Is 70 too late to start investing?

It’s never too late to start investing, but starting in your late 60s will impact the options you have. Consider Social Security strategies, income sources and appropriate asset allocation. A financial advisor may be able to help you project out your investment and income plan into the coming decades.

How much does the average 70 year old have in savings?

The Federal Reserve also measures median and mean (average) savings across other types of financial assets. According to the data, the average 70-year-old has approximately: $60,000 in transaction accounts (including checking and savings) $127,000 in certificate of deposit (CD) accounts.

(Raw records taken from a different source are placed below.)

Lemma suffix_page_ok to hi fetch lo c :
  good c → leading c → returns (suffix_page e rcv to hi fetch lo c) (ok c).
Proof.
  intros Hg Hld. destruct (good_basic c Hg) as (_&Hid&_). unfold suffix_page.
  pose proof (elem_of_suffix lo hi c) as Hsuf. set (recs := suffix_records lo hi c) in *.
  case_match; [by apply ok_refl|]. destruct (fetch && _) eqn:Ef.
  - apply andb_true_iff in Ef as [_ Hto%negb_true_iff%Z.eqb_neq].
    rewrite send_out_eq by lia. cbn [mbind outcome_bind].
    set (c1 := emit _ c). assert (ok c c1) as Hok1.
    { eapply leader_emit_ok; [by right; eexists|done..|by left|]. cbn. intros r Hr. split; [done|].
      destruct (Hsuf r Hr) as (s & r0 & ? & ->). by exists s, r0. }
    case_match; [exact Hok1|]. rewrite send_out_eq by (try done; lia).
    eapply ok_trans; [exact Hok1|].
    eapply leader_emit_ok; [by right; eexists|apply Hok1|by eapply leading_ok|done|done|by right; left|].
    intros r [Hc Hr]%list_elem_of_filter. split; [done|].
    destruct (Hsuf r Hr) as (s & r0 & ? & ->). by exists s, r0.
  - set (p := packet _ _ _ <| Records := _ |>). set (c1 := broadcast p c).
    assert (ok c c1) as Hok1.
    { eapply leader_emit_ok; [by left|done..|by left|]. cbn. intros r (r1 & -> & Hr)%list_elem_of_fmap.
      split; [done|]. destruct (Hsuf r1 Hr) as (s & r0 & ? & ->). by exists s, r0. }
    eapply returns_ok_trans; [exact Hok1|]. apply accept_ok; [apply Hok1| |done..].
    apply emitted_delivered; [apply Hok1|]. apply (emitted_emit N HN _ p); [by left|by right].
Qed.

Lemma sendSuffix_ok to start fetch c :
  good c → leading c → returns (sendSuffix e rcv to start fetch c) (ok c).
Proof.
  intros Hg Hld. unfold sendSuffix.
  eapply (returns_forEach_all _ (λ _, True) (ok c)); [by apply ok_refl|by apply Forall_true|].
  intros lo c1 _ Hok1. eapply returns_ok_trans; [exact Hok1|].
  apply suffix_page_ok; [apply Hok1|by eapply leading_ok].
Qed.

(** ** Activation and election *)
Lemma resumable c : good c → requests_ok (schedulePending e c).
Proof.
  intros [H1 H2]%good_requests. split; [done|]. intros r ([k r'] & -> & Hr)%list_elem_of_fmap.
  apply elem_of_range_order in Hr. by eapply H1.
Qed.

What is the average net worth of a 70 year old?

Age by decade
Average net worth
Median net worth
50s
$1,310,775
$292,085
60s
$1,634,724
$454,489
70s
$1,588,886
$378,018
80s
$1,463,756
$345,100

What is a good investment for a 70 year old?

The average 70-year-old would most likely benefit from investing in Treasury securities, dividend-paying stocks, and annuities. All of these options offer relatively low risk. What is the safest investment with the highest return?

Should you invest at every age to reach your retirement goals?

Here’s how to invest at every age to reach your retirement goals. Investing for retirement is important at any age, but the same strategy should not be used for every stage of your life. Those who are younger can tolerate more risk, but they often have less income to invest.

Do you still need investments as you age?

You’ll also still need intermediate- and long-term fixed-income investments in your portfolio as well as growth investments, like stocks. As you age, your allocation to these types of investment should continue to decrease.

Should you invest for retirement?

Investing for retirement is important at any age, but the same strategy should not be used for every stage of your life. Those who are younger can tolerate more risk, but they often have less income to invest. Those who near retirement may have more money to invest, but less time to recover from any losses.